E_2_ and P_4_ regulated by the HPG axis, play crucial roles in endometrial receptivity and decidualization during embryo implantation. As shown in Table 1, these hormones are essential for the implantation process. Furthermore, they are themselves regulated by circadian rhythms, thereby mediating the circadian coordination of embryo implantation through this bidirectional regulatory mechanism.
3 The circadian clock is involved in embryo implantation and decidualization
In all eutherian mammals that have been investigated so far, the uterus undergoes a transformation into a modified state when blastocysts can engage in effective two-way communication to commence the implantation process. This state is designated as uterine receptivity for implantation and endures for a restricted time frame (Paria et al., 1993). During this period, the uterine milieu is capable of facilitating blastocyst growth, attachment, and the ensuing implantation procedures. Besides the E_2_ and P_4_ mentioned previously, as synthesized in Figure 3, multiple factors contribute to the determination of uterine receptivity (Dey et al., 2004). This stage is correlated with circadian rhythms. In a study of human endometrial RNA sequencing conducted prior to and during embryo implantation, significant discrepancies were identified in circadian pathway genes, indicating that circadian genes play an essential regulatory role in the embryo implantation process (Hu et al., 2014). Decidualization of the endometrium is a process involving a series of morphological and functional changes that occur in uterine endometrial stromal cells (UESCs) during embryo implantation. It is a crucial step for embryo implantation and maintenance of pregnancy, mainly manifested as the proliferation and differentiation of UESCs, as well as the remodeling of the extracellular matrix. Decidualization is subject to circadian regulation. It has been demonstrated that the peripheral clock systems play significant and essential roles in the process of decidualization (Muter et al., 2015; Lv et al., 2019; Zhang et al., 2019; Lužná et al., 2021).
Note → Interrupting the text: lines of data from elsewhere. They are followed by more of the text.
Lemma helper_second_ok bundles p w ww base wbase : Forall2 (bundle_ok h) bundles p ->
  Forall (fun b => bundleType b <> WitnessType) bundles ->
  ordered w -> w ≡ₚ spent p ++ base -> NoDup (place <$> created p ++ spent p ++ base) ->
  ordered ww -> ww ≡ₚ spent p ++ wbase -> NoDup (place <$> created p ++ spent p ++ wbase) ->
  Z.of_nat (length w + length (created p)) <= MAX_SIZE ->
  exists bs ds w' ww', helper_second h bundles w ww = Ok (bs, ds, w', ww') /\ ordered w' /\ w' ≡ₚ created p ++ base /\
    (Forall (fun b => bundleType b <> CreationType) bundles ->
     forall rest ds2 w2, runs h (rest, w') ds2 w2 -> runs h (bs ++ rest, w) (ds ++ ds2) w2).
Proof.
  intros Hok. revert w ww base wbase.
  induction Hok as [|b [xs ys] bundles p Hb Hok IH]; intros w ww base wbase Hnw Hw Hp Hnd Hww Hwp Hwnd Hl.
  { exists [], [], w, ww. by split_and!. }
  unfold spent, created in *. cbn [fmap list_fmap concat fst snd] in *. rewrite length_app in Hl.
  apply Forall_cons_iff in Hnw as [Hn1 Hnw].
  destruct (helper_bundle_ok b xs ys w ww (concat p.*1 ++ base) (concat p.*1 ++ wbase) Hn1 Hb Hw) as (o & E & Hd); try done; try lia.
  { by rewrite Hp, app_assoc. }
  { apply (places_part _ _ (concat p.*2) Hnd). solve_Permutation. }
  { by rewrite Hwp, app_assoc. }
  { apply (places_part _ _ (concat p.*2) Hwnd). solve_Permutation. }
  destruct o as [[[bs ds] w1] ww1]. destruct Hd as (O1 & P1 & O2 & P2 & Hrun).
  set (k := if is_type b RenewType then [] else ys) in *.
  destruct (IH w1 ww1 (ys ++ base) (k ++ wbase)) as (bs' & ds' & w2 & ww2 & E2 & O3 & P3 & Hrun2); try done.
  { rewrite P1. solve_Permutation. }
  { apply (places_part _ _ xs Hnd). solve_Permutation. }
  { rewrite P2. solve_Permutation. }
  { destruct (is_type b RenewType); unfold k.
    - apply (places_part _ _ (xs ++ ys) Hwnd). solve_Permutation.
    - apply (places_part _ _ xs Hwnd). solve_Permutation. }
  { rewrite P1, !length_app. rewrite Hp, !length_app in Hl. lia. }
  exists (bs ++ bs'), (ds ++ ds'), w2, ww2. cbn [helper_second]. rewrite E. cbn [res_bind]. rewrite E2. cbn [res_bind].
  split_and!; [done|done|rewrite P3; solve_Permutation|]. intros [Hc Hcs]%Forall_cons_iff rest ds2 wz Hr.
  rewrite <- !app_assoc. apply Hrun; [done|]. by apply Hrun2.
Qed.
Circadian rhythm disruption impairs embryo implantation by interfering with implantation-associated factors. Disruption of circadian rhythms impairs embryo implantation by altering the secretion of key implantation factors. Disruption of circadian rhythms interferes with the normal temporal regulation of uterine-derived implantation factors, leading to dysregulated secretion patterns. This disturbance affects: Stage 1 (Uterine receptivity and blastocyst adhesion): Macrophage-derived IL-6 and LIF, as well as endometrial epithelial cell-secreted COX-2, which are critical for embryo attachment. Stage 2 (Decidualization and trophoblast invasion): Endometrial epithelial cell-derived BMP2/4 and GDF10/15, along with adipocyte-secreted leptin, which support stromal decidualization and placental development. Additionally, circadian misalignment directly disrupts the rhythmic secretion of cortisol (adrenal gland), insulin (pancreas), and ghrelin (stomach). These endocrine factors, upon reaching the endometrium via systemic circulation, further impair Stage 2 implantation processes, including decidual transformation and trophoblast function. This systemic dysregulation highlights the critical role of circadian homeostasis in successful embryo implantation.
3.1 Growth factors
Bone morphogenetic proteins (BMPs), which belong to the transforming growth factor-β (TGF-β) superfamily, are implicated in a diverse range of cellular functions, such as proliferation, differentiation, and remodeling (Shimasaki et al., 2004). The BMP family, comprising BMP2, BMP4, BMP6, and BMP7, exhibits spatiotemporal expression in the mouse uterus during the successive phases of implantation. BMP2 is abundantly expressed within the decidual area encircling the site of blastocyst attachment and assumes a crucial function in decidualization (Ying and Zhao, 2000; Li et al., 2007). Emerging evidence indicates that the circadian clock exerts stable and significant regulatory effects on BMPs. In both humans and rodents, UESCs undergo proliferation and differentiation into decidual cells. In vitro decidualization was induced by medroxyprogesterone acetate and 2-O-dibutyryl cAMP (He et al., 2007). It was observed that the knockdown of Bmal1 led to a downregulation of Rev-erbα expression and an upregulation of Bmp2/4/6 expression. Subsequent to the application of a REV-ERBα antagonist, the expression of Bmp1/2/4/6/7/8a was enhanced. These findings imply that Rev-erbα is a significant circadian clock gene that governs the BMP family and, as shown in Figure 4, functions as a transcription factor by binding to the RORE regions of the Bmp2 and Bmp4 promoters to modulate their expression (Tasaki et al., 2015).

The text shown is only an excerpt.